8. Si vous désirez de voir des miracles, tâchez de vaincre en vous le péché, et vous verrez ce que Vous désirez. Car le péché, mes frères, est un démon, et un démon redoutable, Si vous le chassez de vous, vous faites un plus grand miracle que ne font les exorcistes lorsqu’ils chassent les démons des possédés. Ecoutez ce que dit saint Paul, et voyez combien il préfère la vertu à tous les miracles. « Désirez » dit-il, « entre les dons ceux qui sont les plus excellents, et je vous montrerai une voie qui « est encore beaucoup plus élevée au-dessus de tous ces dons. » (I Cor. XII, 31.) Expliquant ensuite quelle est cette « voie, » il ne parle ni de la résurrection des morts , ni de la guérison des lépreux, ni des autres miracles semblables, mais seulement de la charité. Considérez aussi ce que Jésus-Christ dit à ses apôtres : « Ne vous réjouissez pas de ce que les démons vous obéissent, mais réjouissez-vous plutôt de ce que vos noms sont écrits au ciel. » (Luc, IX, 21.) Et ailleurs : «Plusieurs me diront en ce jour-là : Seigneur, Seigneur, n’avons-nous pas prophétisé? n’avons-nous pas chassé les démons, et fait beaucoup de miracles en votre nom? Et je leur répondrai alors: je ne vous connais point. » (Matth. VII, 26.) Et lorsque, près de mourir sur la croix, il donne ses dernières instructions à ses apôtres, il leur dit: « On reconnaîtra que vous êtes mes disciples, » non pas si vous chassez

les démons, mais « si vous vous aimez l’un l’autre. » (Jean, XIII, 35.) Et un peu après : « C’est en cela, mon Père, qu’on reconnaîtra que vous m’avez envoyé, » non pas si mes apôtres ressuscitent les morts, mais « s’ils sont tous une même chose. » (Jean, XVII.)

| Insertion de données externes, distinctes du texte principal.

(* ===== verification/Prelude.v ===== *)
(** * ToolConnect: a verification library

    ToolConnect decides which principal may call which tool of which source, issues one-use
    grants bound to the arguments of a call, redeems them, and keeps an audit log of what it
    decided.  This library models the Python package [src/toolconnect] and states what makes
    it correct.  File names below are those of [src/src/toolconnect].

    ** The program and its model

    - The interpreter.  [PyJson] has Python values as the JSON decoder builds them and
      [json.dumps]; [PyJsonLoads] has [json.loads]; [PyStr], [PyEq], [PyColl], [PyIo] and
      [PyBytes] have the string methods, [==] and [in], the collection conversions, [int(v)],
      [readline] and base64; [Sha256] has the hash, executable; [DateTime] the instants.
    - [hashing.py] is [Hashing]: the canonical text of call arguments and its digest.
    - [schema.py] is [Schema], [descriptor.py] is [Descriptor], [catalog.py] is [Catalog]:
      claimed against asserted metadata, the in-memory catalog, assertion evidence, drift.
    - [policy.py] is [Policy]: principals, decisions, the broker, the adapter of the Cedar
      engine.  [flow.py] is [Flow]: the flows a set of tools confers.
    - [store.py] is [Db] (tables, statements, failures, the clock), [AuditLog] (the hash
      chain and its head), [Migrate] (opening and upgrading a file, statement by statement,
      under [sqlite3]'s transactions), [Grants] (issue, redeem, close; governance
      redemptions), [Hydrate] (rows of the catalog and [load_catalog]) and [Store] (all its
      methods as one interface, [store_op], with the law [good_step]).  [Statements] takes
      the methods apart into their statements; [Threads] interleaves those of several threads
      and processes under the store's lock and SQLite's; [Writers] has several processes.
    - [govgrants.py] is [GovGrants]: governance grants and revocation lists, verified offline.
    - [buspublish.py] is [BusPublish]: the best-effort copy of decisions on the bus.
    - [mcp_source.py] is [McpSource]: discovery over a subprocess.
    - [service.py] is [Service], its methods as computations on a [world]: the catalog, the
      database, the broker's audit list and the bus.  [ServiceRuns] has histories of calls;
      [Embedders] interleaves the calls of several callers at every call of the store.
    - [gateway.py] is [Gateway]: the proxy in front of one downstream server.  [Subprocess]
      has the end of the processes the gateway and discovery start.
    - [server.py] is [RateLimiter] and [Server]: the limiter and the HTTP front.
    - [openapi_source.py] is [OpenApi]; [client.py] is [Client]; [cli.py] is [Cli], every
      command from its parsed arguments to its exit code, and [Argv], the parsers and the
      process from its argument vector to its exit status.
    - [src/experiments] is [CatalogExperiments] (the drift and flow measurements, with the
      sample catalog of [src/fixtures/real_catalog.py]) and [Experiments] (the demonstration
      that a truncated log is detected), run on the rest.

    The layers call each other as in the code.  [Cli.main] opens databases ([Migrate]), starts
    a service on them ([Service.start_service], which runs [Hydrate.load_catalog]) and runs a
    server, a gateway or one call.  [Server] and [Gateway] reach the database only through
    [Service]; [Service] changes it only through the methods of [AuditLog], [Grants] and
    [Hydrate], each of which is one statement or one transaction.  Code that is not in the
    repository is a class of the model with its documented laws: the text of floats
    ([PyFloatRuntime]), instants ([PyDatetime]), UTF-8 ([Utf8]), signatures and keys
    ([Cryptography]), the policy engine and its parser ([PolicyEngine], [Cedar],
    [CedarParser]), processes ([Processes]) and the bus's POST ([BusEndpoint]).  Each has a
    concrete instance, which the witnesses use.

    ** How state and effects are modelled

    A fallible function returns [res A], a value or the exception raised; a stateful one is
    [st S A], and what it changed before raising stays changed.  A method of the store is an
    [act A]: it runs statements in order against a database, and an [oracle] decides which
    statements fail and what each reading of the clock returns; theorems hold for every
    oracle.  A transaction restores the database when its body raises.  An act is
    run whole.  That the store's lock makes this right for the threads of a process is a
    theorem of [Threads], about the statements derived from the same acts ([Stepwise]).
    Callers that share a service without the HTTP front interleave in [Embedders]; behind it
    the handler's lock covers a whole call and the limiter's a whole check, so a run of the
    server is a sequence of requests, and a theorem about all sequences is one about all runs.
    The peers are environments: a process or a network is the sequence of what it gives, and
    the theorems hold for every such sequence.

    ** What is shown

    - Authorisation.  A grant is on file only if an audited decision permitted it
      ([ServiceRuns], and [CliRuns] across restarts); it is redeemed at most once, for its
      principal and arguments, while its tool is invocable ([Grants], [ServiceRuns],
      [GovRedemption] for governance grants); the argument hash binds ([Hashing]).
    - Evidence.  A tool is invocable only if a human vouched for exactly its claim, in the
      catalog ([Catalog]), across a restart ([Hydrate]) and over service histories ([Vouching]).
    - The log.  It grows only, verifies after any history, and a rewritten or shortened one
      is detected short of a SHA-256 collision ([AuditLog], [Store], [CliRuns]).
    - Concurrency.  Calls of threads that share a store take effect one by one, in the order
      in which they return, and threads never deadlock ([Threads]).  Of several processes on
      one file at most one redeems a grant, methods that write first take turns, and two that
      append to the log at once can fork its chain ([Writers]).  Callers of one service never
      obtain a grant for another's decision ([Embedders]).
    - Front ends.  The server acts for authenticated requests only and answers what the
      service did ([ServerRuns]); the gateway forwards a call only against a grant of its own,
      answers each request once and is bounded ([GatewayRuns], [GatewayBounds]); the client
      runs its function at most once and only when redeemed ([ClientRuns]); OpenAPI documents
      map to payloads and back ([OpenApiRuns]).
    - Operations.  Opening upgrades atomically ([Migrate]); a command line's servers fail
      closed and its exit codes mean what they say ([CliRuns]); a command written down in any order and
      spelling is read back exactly ([ArgvRuns]).
    - Totality.  Discovery, the gateway and the decoder end ([McpSource], [GatewayBounds],
      [PyJsonLoads]); the service's data is JSON, so it can always be started again
      ([WellTyped]); in a world without failures a permitted call goes through ([Liveness]).
    - Measurements.  The figures the documentation gives are those the scripts compute, and
      the truncation demonstration always tells ([CatalogExperiments], [Experiments]).
    - Exactness.  Each verifier has its specification: governance grants and scopes
      ([GovGrants]), flows ([Flow]), the limiter against a reference ([RateLimiter]).

    ** Fuel and bounds

    [json_loads] runs on twice the length of its text plus two, which the round trip shows
    enough.  Discovery's loops run on the number of frames the process has left before the
    deadline, a paged listing of the gateway on its limit of 100 pages, and the loops that
    read an input on its length: [discover_terminates] and the theorems of [GatewayBounds]
    show that none of them runs out.  Deadlines are the end of the sequence of what a peer
    gives.  Integers are unbounded as in Python; the words of SHA-256 are below 2^32.

    ** Not modelled

    Log lines on standard error; usage and help texts; the parsing of
    TOML, YAML, policies, keys, URLs and HTTP messages, which are libraries (a request comes
    decoded); SQLite's pragmas; opening or copying a file while another process writes it; a
    method that waits longer than SQLite's timeout for another writer, other than as a
    statement that fails; the separators of printed JSON; timeouts other than through what a peer gives; the other fixtures and the tests.

    The limits of the model are marked where they are: text has code points below 256; the
    limiter's instants are integers; the texts of some exceptions of the interpreter are
    shortened; a dictionary made of pairs with a key that is no string, names declared for a
    source that are no strings, and a host or token of a configuration file that is no string
    end in [NotModelled]; the order in which
    [find_all] and [list_sources] enumerate a dictionary is that of the map.  Values are
    immutable, so a deep copy is the value. *)

From stdpp Require Export prelude gmap strings sorting.
From Stdlib Require Export Ascii ZArith Lia.
Lemma dict_decodes d : json_ok (PDict d) → Forall (λ kv, decodes kv.2) d → decodes (PDict d).
Proof.
  intros Hok Hdec n s Hn _. pose proof (text_nonempty _ Hok) as Hlen. destruct n as [|n]; [lia|]. clear Hlen.
  apply json_ok_dict in Hok as [Hnd Hok].
  rewrite text_dict, sorted_json_dict in *.
  assert (dict_of_pairs (map (λ kv, (kv.1, sorted_json kv.2)) (sort_items d))
          = map (λ kv, (kv.1, sorted_json kv.2)) (sort_items d)) as Hnd'.
  { apply dict_of_pairs_NoDup.
    rewrite items_map_keys. by rewrite sort_items_perm. }
  apply sort_items_Forall in Hok, Hdec.
  remember (sort_items d) as d' eqn:Hd'. clear Hd' Hnd d.
  destruct d' as [|[k v] d]; [done|].
  assert (value_head (join "," (map entry ((k, v) :: d)) +:+ "}" +:+ s)) as Hhead
    by (destruct d; done).
  pose proof (parse_members_text ((k, v) :: d) s n ltac:(done) Hok Hdec) as Hpm.
  remember (join "," (map entry ((k, v) :: d))) as J eqn:HJ. clear HJ.
  rewrite !slength_app in Hn. simpl in Hn. specialize (Hpm ltac:(lia)).
  rewrite !sapp_assoc. change ("{" +:+ ?t) with (String "{"%char t). simpl parse_value.
  rewrite skip_ws_head by done.
  destruct (J +:+ "}" +:+ s) as [|c r]; [done|]. destruct Hhead as (_ & _ & Hc).
  clear -Hc Hpm Hnd'. by destruct c as [[] [] [] [] [] [] [] []]; try rewrite Hpm, Hnd'.
Qed.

Souvent les miracles ont peu servi à ceux qui les voyaient, et ont nui beaucoup à celui qui les faisait, en lui donnant des sentiments de complaisance et de vaine gloire. Mais on ne peut craindre ce mauvais effet de la bonne vie et de la vertu. Car la vertu sert à ceux qui la voient et encore plus à celui qui la pratique. Travaillez donc, mes frères, à bien vivre, et vos actions seront des miracles. Si, d’avare que vous étiez; vous devenez libéral, vous avez guéri une main desséchée qui ne pouvait s’étendre pour donner l’aumône. Si vous renoncez au théâtre, pour venir dans nos églises, vous avez guéri un boiteux, et vous l’avez fait marcher droit. Si vous éloignez vos yeux de la courtisane et de la femme d’autrui pour n’avoir plus à l’avenir que des regards chastes vous aurez rendu la vue à un aveugle. Si vous détestez ces chansons diaboliques pour ne chanter à l’avenir que nos cantiques spirituels, vous aurez fait parler un muet. Voilà les merveilles qui sont véritablement estimables. Voilà les miracles que je vous souhaite. En faisant ces oeuvres saintes et miraculeuses, nous deviendrons grands nous-mêmes, et nous servirons aux autres par notre exempté, nous les ferons passer d’une vie mauvaise à une vie sainte, et nous nous ouvrirons ainsi l’entrée du ciel, par la grâce et par la miséricorde de Notre-Seigneur Jésus-Christ, à qui est la gloire, et l’empire dans tous les siècles des siècles. Ainsi soit-il.